# Moots x king cage blasted titanium water bottle cage



## darwinosx

I've got one on the way. I guess I'm shallow paying this much for a bottle cage!

Moots Cycles Shop — King Cage Water Bottle Cage


----------



## wgp

Not shallow - perfect taste aesthetically to match your bike - it is what it is, right?!


----------



## darwinosx

Yeah Im mostly joking. This is just the kind of thing I can't resist. Ive heard other people have them but wasn't sure how they got them. i don't think they have been straight from Moots on their web site before.


----------



## wgp

It's funny - I posted on the Moots forum asking if they would do this, and Jon demurred. (Jon - Moots beadblasting of King Ti Cages? « Moots Forum) 

Now I know why - less than 2 weeks later, and they are offering them now, "Cutting out the middleman" according to Jon in a reply to my posting!

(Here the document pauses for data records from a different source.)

(* ===== verification/Mutex.v ===== *)
(** * The write locks exclude each other

    The three locks of lock.h that are written with atomic operations,
    [LOCK_CLASSIC] and the ones of [SEQLOCK] and [GCLOCK] for several writers,
    taken around the increment of a shared variable by any number of threads:
    in every interleaving no increment is lost, the check of [lock_unlock] never
    aborts and the assertion of [lock_wlock] never fails. *)
From S2P Require Import Prelude Mem Concrete Schedules RG SWP Table TableFacts Frozen Allocator ListOps Stamp ListWriter AllocState Lock ListLock LockWriter.

(** A thread: [rounds] times the increment of [data] under the lock. *)
Fixpoint increments (lk ul : prog unit) (data : loc) (rounds : nat) : prog unit :=
  match rounds with
  | O => Ret tt
  | S rounds =>
      lk;;
      v ← load data;
      store data (v + 1);;
      ul;;
      increments lk ul data rounds
  end.

(** The ghost state: who holds the lock, and what everybody has added. *)
Record mst : Set := Mst { holder : option nat; cnt : nat -> Z }.

Definition total (n : nat) (g : mst) : Z := foldr (fun t a => cnt g t + a) 0 (seq 0 n).

Definition add_cnt (t : nat) (g : mst) : mst :=
  Mst None (fun u => if decide (u = t) then cnt g u + 1 else cnt g u).

Lemma total_add n t g : (t < n)%nat -> total n (add_cnt t g) = total n g + 1.
Proof.
  assert (H : forall k a, foldr (fun u acc => cnt (add_cnt t g) u + acc) 0 (seq a k) =
    foldr (fun u acc => cnt g u + acc) 0 (seq a k) + (if decide (a <= t < a + k)%nat then 1 else 0)).
  { induction k as [|k IH]; intros a; cbn [seq foldr].
    - rewrite decide_False by lia. lia.
    - rewrite IH. unfold add_cnt at 1. cbn [cnt]. repeat case_decide; lia. }
  intros Ht. unfold total. rewrite H, decide_True by lia. done.
Qed.

(** What is known of the value of a lock that is held, or not. *)
Class ExclusivePred (lp : lock_pred) : Prop := lp_excl v : lp true v -> lp false v -> False.

Section mutex.
Context `{HC : Calloc} (lp : lock_pred) {EX : ExclusivePred lp} (L D : loc) (n : nat) (base : Z).
Context (HLD : L <> D) (E : err -> Prop).
Abbreviation mcfg := (cfg mst).

Definition minv (s : mcfg) : Prop :=
  exists v d, cm s !! L = Some v /\ lp (bool_decide (is_Some (holder (cg s)))) v /\
    cm s !! D = Some d /\ (holder (cg s) = None -> d = base + total n (cg s)) /\
    (forall t, holder (cg s) = Some t -> (t < n)%nat).

Definition mrely (t : nat) (s s' : mcfg) : Prop :=
  minv s -> minv s' /\ cnt (cg s') t = cnt (cg s) t /\
    (holder (cg s') = Some t <-> holder (cg s) = Some t) /\
    (holder (cg s) = Some t -> cm s' !! L = cm s !! L /\ cm s' !! D = cm s !! D /\
       total n (cg s') = total n (cg s)).

Definition mguar (t : nat) (s s' : mcfg) : Prop :=
  (minv s -> minv s') /\ forall u, u <> t -> mrely u s s'.

#[export] Instance mrely_preorder t : PreOrder (mrely t).
Proof.
  split; [by intros s H|]. intros s1 s2 s3 H12 H23 H1.
  destruct (H12 H1) as (H2 & Hc2 & Hh2 & Hk2). destruct (H23 H2) as (H3 & Hc3 & Hh3 & Hk3).
  split; [done|]. split; [congruence|]. split; [by rewrite Hh3|]. intros Hh.
  destruct (Hk2 Hh) as (-> & -> & ->) in Hk3 |- *. apply Hk3. by apply Hh2.
Qed.

(** The lock is mine and [data] is [k] ahead of the count. *)
Definition mine (t : nat) (k : Z) (s : mcfg) : Prop :=
  minv s /\ holder (cg s) = Some t /\ cm s !! D = Some (base + total n (cg s) + k).

(** The lock is not mine, and I have counted [c]. *)
Definition outside (t : nat) (c : Z) (s : mcfg) : Prop :=
  minv s /\ holder (cg s) <> Some t /\ cnt (cg s) t = c.

Lemma mine_stable t k s s' : mrely t s s' -> mine t k s -> mine t k s' /\ cm s' !! L = cm s !! L.
Proof.
  intros R (Hi & Hh & Hd). destruct (R Hi) as (Hi' & _ & Hh' & Hk). destruct (Hk Hh) as (HL & HD & HT).
  split; [|done]. split; [done|]. split; [by apply Hh'|]. by rewrite HD, HT.
Qed.

Lemma outside_stable t c s s' : mrely t s s' -> outside t c s -> outside t c s'.
Proof.
  intros R (Hi & Hh & Hc). destruct (R Hi) as (Hi' & Hc' & Hh' & _).
  split; [done|]. split; [by rewrite Hh'|congruence].
Qed.

(** ** Steps *)

Lemma mguar_same t s : mguar t s (next_cfg s (cm s) (cg s)).
Proof. split; [done|]. by intros u _ H. Qed.

Abbreviation mwp t := (wp E (mrely t) (mguar t)).

Lemma m_load {A} t l (k : Z -> prog A) (Q : A -> mcfg -> Prop) s : minv s -> (l = L \/ l = D) ->
  (forall s1 v, mrely t s s1 -> minv s1 -> cm s1 !! l = Some v -> mwp t (k v) Q s1) ->
  mwp t (load l ≫= k) Q s.
Proof.
  intros Hi Hl Hk s1 R. destruct (R Hi) as [Hi1 _]. pose proof Hi1 as (v & d & HL & _ & HD & _ & _).
  assert (Hv : exists w, cm s1 !! l = Some w) by (destruct Hl as [-> | ->]; eauto).
  destruct Hv as [w Hw]. cbn. rewrite (mget_lookup _ _ _ Hw). cbn. exists (cg s1).
  split; [apply mguar_same|]. by apply Hk.
Qed.

(** What a thread may do to the lock and the count at once. *)
Lemma mguar_lock t s v g' : minv s -> lp (bool_decide (is_Some (holder g'))) v ->
  (holder g' = None -> cm s !! D = Some (base + total n g')) ->
  (t < n)%nat -> (forall u, u <> t -> cnt g' u = cnt (cg s) u) ->
  (holder (cg s) = None /\ holder g' = Some t \/ holder (cg s) = Some t /\ holder g' = None) ->
  mguar t s (next_cfg s (<[L := v]> (cm s)) g').
Proof.
  intros Hi Hv Hd Ht Hc Hh. pose proof Hi as (w & d & HL & _ & HD & _ & _).
  assert (Hi' : minv (next_cfg s (<[L := v]> (cm s)) g')).
  { exists v, d. cbn. split; [apply lookup_insert_eq|]. split; [done|].
    split; [by rewrite lookup_insert_ne|]. split.
    - intros Hn. specialize (Hd Hn). congruence.
    - intros u Hu. destruct Hh as [[_ Hh]|[_ Hh]]; congruence. }
  split; [done|]. intros u Hu _. split; [done|]. split; [by apply Hc|]. cbn [cg next_cfg].
  destruct Hh as [[-> ->]|[-> ->]]; split; (split; congruence) || congruence.
Qed.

But they are currently sold out, so I'll have to wait a few weeks for more to arrive!


----------



## AlphaDogCycling

I have the standard King Ti cages (2) on my Merlin, and I love them. They really hold bottles (I use Camelback podium bottles) in tight, and they don't mark them up at all.

Have a great time with the Moots version.


----------



## darwinosx

Mine shipped so I must have got in on the first batch. I'll post some pics when they arrive. Now if they would just sell me a fork...


----------



## chuckice

darwinosx said:


> Mine shipped so I must have got in on the first batch. I'll post some pics when they arrive. Now if they would just sell me a fork...


Try going through a dealer...I had to...took about 2-3 months for my Moots fork to show up. They're really backordered iirc.


----------



## ky3000

It's a great touch to a Moots frame.


----------



## wgp

They are back available on the Moots website store - just ordered a pair - cheap, no, but oh so "appropos" to a Moots frame!


----------



## darwinosx

My bottle cage showed up today. Very fast shipping form Moots. Nice, light, looks great.


----------



## AlphaDogCycling

@darwinosx, congrat's. The bottle cages look sweet on your Moots. I really like the matching finish.


----------



## darwinosx

Thanks. It was worth it. Fortunately I only use one water bottle since the seat tube bosses are used for a pump. So I don't feel compelled to get another one.


----------



## wgp

Mine (pair) are in and installed - a perfect compliment to the bike!


----------



## bon_gabs

guys,is the frame cage bolts made of steel?just wondering what lighter cage bolts alternative to replace it..thanks


----------



## darwinosx

Titanium Water Bottle Cage Bolts: Bolts • Aspire VeloTech - Chris King World's Largest Dealer

Titanium bolts. Doesn't really matter but might as well go all the way I guess.


----------



## AlphaDogCycling

Definitely go for the Ti bolts (or aluminum), just make sure to use an anti-seize compound.


----------



## bon_gabs

thanks guys,,is the philwood grease a good one or any grease brand?



AlphaDogCycling said:


> Definitely go for the Ti bolts (or aluminum), just make sure to use an anti-seize compound.


----------